Airports can and are adapting to a world post-Covid, with new technologies, cleaning protocols, and passenger processing. What changes might we see in airports in the next five years? And how will this influence furniture in airports?
With less dangerous but more contagious variants, business traffic has been rebounding in 2022. With so many planes available, airlines may begin to offer more competitive fares, to increase traveller traffic. And pent-up demand for leisure travel will also help to support an airport rebound.
Changing passenger expectations
The pandemic has irrevocably shifted travellers’ expectations of the experience. Whether a passenger has just minutes or several hours before their flight, they increasingly need seating that preserves their personal space, provides charging options, and creates a sense of calm in a busy environment. They also need to feel that their wellbeing has been considered throughout the space.
At UFL, we’re inspired to help airports adapt to meet the comfort needs of travellers, by offering modern colour palettes and natural materials. Soft seating can bring a domestic familiarity and human scale to these vast and often stressful and confusing spaces. While we continue to focus on innovation in breakout spaces and power integration, well designed and made mass/beam seating still has an essential role to play in passenger processing and comfort.
Greater health and safety measures
As well as hygiene and safety protocols, more vaccination coverage, lifting of travel restrictions and rising confidence will bring passengers back to airports. The emergence of new variants though, mean airports need to be flexible and adaptable throughout what is likely to be a stop-start recovery.
Airports worldwide have been quick to adopt enhanced safety measures to enable travellers to feel more confident about encountering crowds, while uneven vaccination rates throughout the world continue to impact international passenger numbers. To protect this confidence, we recommend furniture that can withstand more frequent and rigorous cleaning protocols, while supporting natural physical distancing.
UFL recommends: our top 6 airport furniture picks
Airports must become more streamlined
IATA data indicates that passenger processing times have ballooned to three hours during peak travel times, despite much lower traveller numbers. Elements of off-site processing may become a bigger part of air travel, while airports must feel more seamless, enabling passengers to do themselves, on or off site, what they once did at the check-in counter.

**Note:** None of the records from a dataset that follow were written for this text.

Lemma lower_char_file (f : ascii) :
  97 <= Py.ord (Py.lower_char f) <= 104 <->
  (97 <= Py.ord f <= 104 \/ 65 <= Py.ord f <= 72).
Proof.
  pose proof (ord_bounded f) as Hb. unfold Py.lower_char.
  destruct (((65 <=? Py.ord f) && (Py.ord f <=? 90))
            || ((192 <=? Py.ord f) && (Py.ord f <=? 222) && negb (Py.ord f =? 215)))
    eqn:Hup.
  - assert (Hcases : 65 <= Py.ord f <= 90 \/ 192 <= Py.ord f <= 222).
    { revert Hup. ztests; try discriminate; lia. }
    rewrite ord_chr by lia. lia.
  - assert (Hcases : ~ 65 <= Py.ord f <= 90).
    { revert Hup. ztests; try discriminate; lia. }
    lia.
Qed.

(** X1: [algebraic_to_index] returns an index exactly for the valid square
    strings (two characters, file a-h in either case, rank 1-8); the index
    is then within the board; every other string raises one of the three
    square errors, and a string whose length is not 2 raises the form
    error whatever it holds. *)
Theorem algebraic_to_index_accepts (s : string) :
  (valid_square s = true <-> exists idx, algebraic_to_index s = Return idx) /\
  (forall idx, algebraic_to_index s = Return idx -> in_bounds idx) /\
  (valid_square s = false ->
   exists why, algebraic_to_index s = illegal why /\
               In why [SquareForm; FileRange; RankRange]) /\
  (String.length s <> 2%nat -> algebraic_to_index s = illegal SquareForm).
Proof.
  assert (Hconv : (exists idx, algebraic_to_index s = Return idx) ->
                  valid_square s = true).
  { intros [idx Hidx]. unfold algebraic_to_index, valid_square in *.
    destruct s as [| f [| r [| ? ?]]]; try discriminate.
    change (Py.ord "a") with 97 in *. change (Py.ord "h") with 104 in *.
    change (Py.ord "A") with 65. change (Py.ord "H") with 72.
    change (Py.ord "1") with 49 in *. change (Py.ord "8") with 56 in *.
    pose proof (lower_char_file f) as Hfile.
    revert Hidx. ztests; try discriminate; intros _; try reflexivity; lia. }
  split; [split; [apply valid_square_parses | exact Hconv] |].
  split; [apply algebraic_to_index_in_bounds |].
  split.
  - intros Hinv.
    destruct (algebraic_to_index_error s) as [Hok | Herr]; [| exact Herr].
    rewrite (Hconv Hok) in Hinv. discriminate.
  - intros Hlen. unfold algebraic_to_index.
    destruct s as [| f [| r [| ? ?]]]; try reflexivity.
    simpl in Hlen. lia.
Qed.

Lemma index_to_algebraic_in_bounds (idx : Index) :
  in_bounds idx -> index_to_algebraic idx = Return (square_name idx).
Proof.
  intros [Hr Hc]. destruct idx as [row col]. cbn [fst snd] in *.
  unfold index_to_algebraic, square_name. cbn [fst snd].
  replace ((0 <=? row) && (row <=? 7) && (0 <=? col) && (col <=? 7)) with true;
    [reflexivity |].
  symmetry. ztests; try reflexivity; lia.
Qed.

(** X2: [index_to_algebraic] raises the out-of-bounds error exactly outside
    the 8x8 board; inside, it returns a valid square name that is already
    in lower case and that [algebraic_to_index] maps back to the same
    index, so distinct cells get distinct names. *)
Theorem index_to_algebraic_names (idx : Index) :
  (in_bounds idx ->
   index_to_algebraic idx = Return (square_name idx) /\
   valid_square (square_name idx) = true /\
   Py.lower (square_name idx) = square_name idx /\
   algebraic_to_index (square_name idx) = Return idx) /\
  (~ in_bounds idx -> index_to_algebraic idx = illegal IndexOutOfBounds) /\
  (forall idx', in_bounds idx -> in_bounds idx' ->
                square_name idx = square_name idx' -> idx = idx').
Proof.
  assert (Hback : forall i, in_bounds i ->
                            algebraic_to_index (square_name i) = Return i).
  { intros i Hi. pose proof (index_round_trip i Hi) as Hrt.
    rewrite index_to_algebraic_in_bounds in Hrt by exact Hi. exact Hrt. }
  split; [| split].
  - intros Hin. split; [apply index_to_algebraic_in_bounds; exact Hin |].
    split; [| split; [| apply Hback; exact Hin]].
    + destruct idx as [row col].
      destruct (in_bounds_cases _ Hin) as [Hr Hc]. simpl in Hr, Hc.
      repeat (destruct Hr as [<- | Hr]; [| try contradiction]);
        repeat (destruct Hc as [<- | Hc]; [| try contradiction]);
        vm_compute; reflexivity.
    + destruct idx as [row col].
      destruct (in_bounds_cases _ Hin) as [Hr Hc]. simpl in Hr, Hc.
      repeat (destruct Hr as [<- | Hr]; [| try contradiction]);
        repeat (destruct Hc as [<- | Hc]; [| try contradiction]);
        vm_compute; reflexivity.
  - intros Hout. destruct idx as [row col].
    unfold index_to_algebraic, in_bounds in *. cbn [fst snd] in *.
    ztests; try reflexivity; lia.
  - intros idx' Hin Hin' Heq.
    pose proof (Hback idx Hin) as H1. pose proof (Hback idx' Hin') as H2.
    rewrite Heq in H1. congruence.
Qed.

(** X3: input is case-insensitive and output is lower case: for a valid
    square string, converting to an index and back gives the string in
    lower case. *)
Theorem square_name_is_lowercase (s : string) :
  valid_square s = true ->
  (let* idx := algebraic_to_index s in index_to_algebraic idx)%outcome =
  Return (Py.lower s).
Proof.
  intros Hvalid.
  destruct (valid_square_parses s Hvalid) as [idx Hidx].
  pose proof (algebraic_to_index_in_bounds s idx Hidx) as Hin.
  rewrite Hidx. cbn [obind].
  rewrite index_to_algebraic_in_bounds by exact Hin. f_equal.
  unfold valid_square, algebraic_to_index in *.
  destruct s as [| f [| r [| ? ?]]]; try discriminate.
  change (Py.ord "a") with 97 in *. change (Py.ord "h") with 104 in *.
  change (Py.ord "1") with 49 in *. change (Py.ord "8") with 56 in *.
  apply andb_prop in Hvalid as [Hvalid Hr8]. apply andb_prop in Hvalid as [_ Hr1].
  apply Z.leb_le in Hr8, Hr1.
  revert Hidx. ztests; try discriminate. intros [= <-].
  unfold square_name, Py.int_digit. cbn [fst snd Py.lower].
  change (Py.ord "a") with 97. change (Py.ord "0") with 48.
  replace (97 + (Py.ord (Py.lower_char f) - 97)) with (Py.ord (Py.lower_char f))
    by lia.
  rewrite chr_ord. f_equal.
  replace (8 - (8 - (Py.ord r - 48))) with (Py.ord r - 48) by lia.
  rewrite <- (chr_ord r).
  assert (Hr : In (Py.ord r) [49; 50; 51; 52; 53; 54; 55; 56]) by (simpl; lia).
  simpl in Hr.
  repeat (destruct Hr as [<- | Hr]; [vm_compute; reflexivity |]).
  contradiction.
Qed.

Lemma square_name_is_lowercase_witness :
  (let* idx := algebraic_to_index "E2" in index_to_algebraic idx)%outcome =
  Return (Py.lower "E2").
Proof. apply (square_name_is_lowercase "E2"). reflexivity. Defined.

(** ** What an accepted move does *)

Lemma apply_move_returns (self self' : ChessGame) (from_sq to_sq : string)
    (promotion : option string) (record : MoveRecord) :
  wf_board (board self) ->
  apply_move from_sq to_sq promotion self = (self', Return record) ->
  exists fr to piece placed,
    algebraic_to_index from_sq = Return fr /\
    algebraic_to_index to_sq = Return to /\
    in_bounds fr /\ in_bounds to /\ fr <> to /\
    cell_at (board self) fr = Some piece /\
    piece_color piece = current_turn self /\
    own_piece (cell_at (board self) to) piece = false /\
    _validate_piece_move self piece fr to (occupied (cell_at (board self) to))
                         promotion = Return tt /\
    moved (board self) (board self') fr to placed /\
    (if is_pawn piece && last_rank to
     then exists t, In (resolved_code promotion, t) promotion_types /\
                    placed = mkPiece t (piece_color piece)
     else placed = piece) /\
    record =
      mkMoveRecord (Z.of_nat (length (history self)) / 2 + 1) (current_turn self)
                   from_sq to_sq (occupied (cell_at (board self) to))
                   (if is_pawn piece && last_rank to
                    then Some (resolved_code promotion) else None) piece /\
    history self' = history self ++ [record] /\
    current_turn self' = other_color (current_turn self) /\
    game_status self' = game_status self.
Proof.
  intros Hwf Hrun.
  destruct (apply_move_inv self from_sq to_sq)
    as [(e' & _ & Hall)
       | (fr & to & piece & target & _ & _ & Hfr & Hto & Hsrc & Hturn & Htgt & Hown & Hall)].
  { rewrite Hall in Hrun. discriminate. }
  pose proof (algebraic_to_index_in_bounds _ _ Hfr) as Hbfr.
  pose proof (algebraic_to_index_in_bounds _ _ Hto) as Hbto.
  pose proof (checked_distinct _ _ _ _ _ Hsrc Htgt Hown) as Hdist.
  rewrite (board_get_wf _ _ Hwf Hbfr) in Hsrc. injection Hsrc as Hsrc.
  rewrite (board_get_wf _ _ Hwf Hbto) in Htgt. injection Htgt as Htgt.
  subst target.
  rewrite Hall in Hrun. unfold validate_then_execute in Hrun.
  destruct (_validate_piece_move self piece fr to
              (occupied (cell_at (board self) to)) promotion)
    as [[] | e' |] eqn:Hval; try discriminate.
  pose proof (execute_move_spec piece fr to (occupied (cell_at (board self) to))
                promotion from_sq to_sq self Hwf Hbfr Hbto Hdist) as Hexec.
  cbv zeta in Hexec.
  destruct (is_pawn piece && last_rank to) eqn:Hp; cbn [andb] in Hexec.
  - destruct (valid_code (resolved_code promotion)) eqn:Hv; cbn [negb] in Hexec.
    + destruct Hexec as (b' & placed & rec & Hmoved & Hplaced & -> & Hexec).
      rewrite Hexec in Hrun. injection Hrun as <- <-.
      exists fr, to, piece, placed. rewrite Hp, <- Hturn.
      cbn [board history current_turn game_status].
      repeat (split; [first [assumption | reflexivity] |]). reflexivity.
    + destruct Hexec as (b' & _ & Hexec). rewrite Hexec in Hrun. discriminate.
  - destruct Hexec as (b' & placed & rec & Hmoved & Hplaced & -> & Hexec).
    rewrite Hexec in Hrun. injection Hrun as <- <-.
    exists fr, to, piece, placed. rewrite Hp, <- Hturn.
    cbn [board history current_turn game_status].
    repeat (split; [first [assumption | reflexivity] |]). reflexivity.
Qed.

UFL’s unique ability is to create a sense of cohesion and maintain quality and durability, by supplying products throughout the airport – from the point of entry to when a passenger boards their flight. This includes customised check in counters, food court and retail fit outs, to VIP lounge furniture gate seating, passenger guidance, tape barriers and trolleys.
Kiik, by Ichiro Iwasaki for Arper
Brilliant for creative workplaces, but equally comfortable in the hustle and bustle of passenger lounges and waiting areas, Kiik’s modular seating configurations offer infinite possibilities. Upholstered seating offers integrated charging ports and is complemented by free standing consoles and ottomans for flexibility.
La Isla, by Studio Note for Sancal
Spanish design house Sancal calls La Isla ‘an enticing destination in a sea of nothingness’. Its curvaceous cosiness is definitely inviting. The range continues to evolve and now includes integrated power and USB charging – making La Isla ‘islands’ the perfect waiting spots.
Soft Facet by Scholten & Baijings for Artifort
A comfortable, inviting ‘business class’ armchair with elegant details, Soft Facet’s open, welcoming form is a soft embrace, inviting the user to sit back, relax and wait for the boarding call. The wooden shell’s entire contour is foam-padded, gently cradling the head, neck, and body, and comfortably adapting to any sitting posture.
Nuez Lounge BIO® by Patricia Urquiola for Andreu World
Another VIP armchair, this one boasts impressive green credentials. Its biodegradable and compostable thermo-polymer shell comes not from fossil fuels, but living microorganisms, with a sustainability profile like that of its FSC® certified wooden base. Upholstery is made from recycled PET bottle plastics and textile waste, while foam is both 100% recycled and 100% recyclable. The design is easily reupholstered, with removable, replaceable parts, enabling it to fit within a circular economy of materials. This is a lounge chair for relaxation spaces, and features a high back for a sense of privacy.
Lottus, by Lievore Altherr Molina for Enea
Lottus is lightweight, ergonomic seating solutions. Equally at home and in public and intimate environments, its design offers flair in any context. Thanks to the broad range of materials and finishes available, this collection has a wealth of possibilities.
Alpha by UFL Design Lab
This modern beam seat family offers a simple, architectural aesthetic for mass seating. Alpha’s modular design enables multiple creative configurations while maintaining a sleek, uniform look. Alpha is both comfortable and spacious – with ergonomic back support, and cut-outs for easy cleaning and a sense of spaciousness.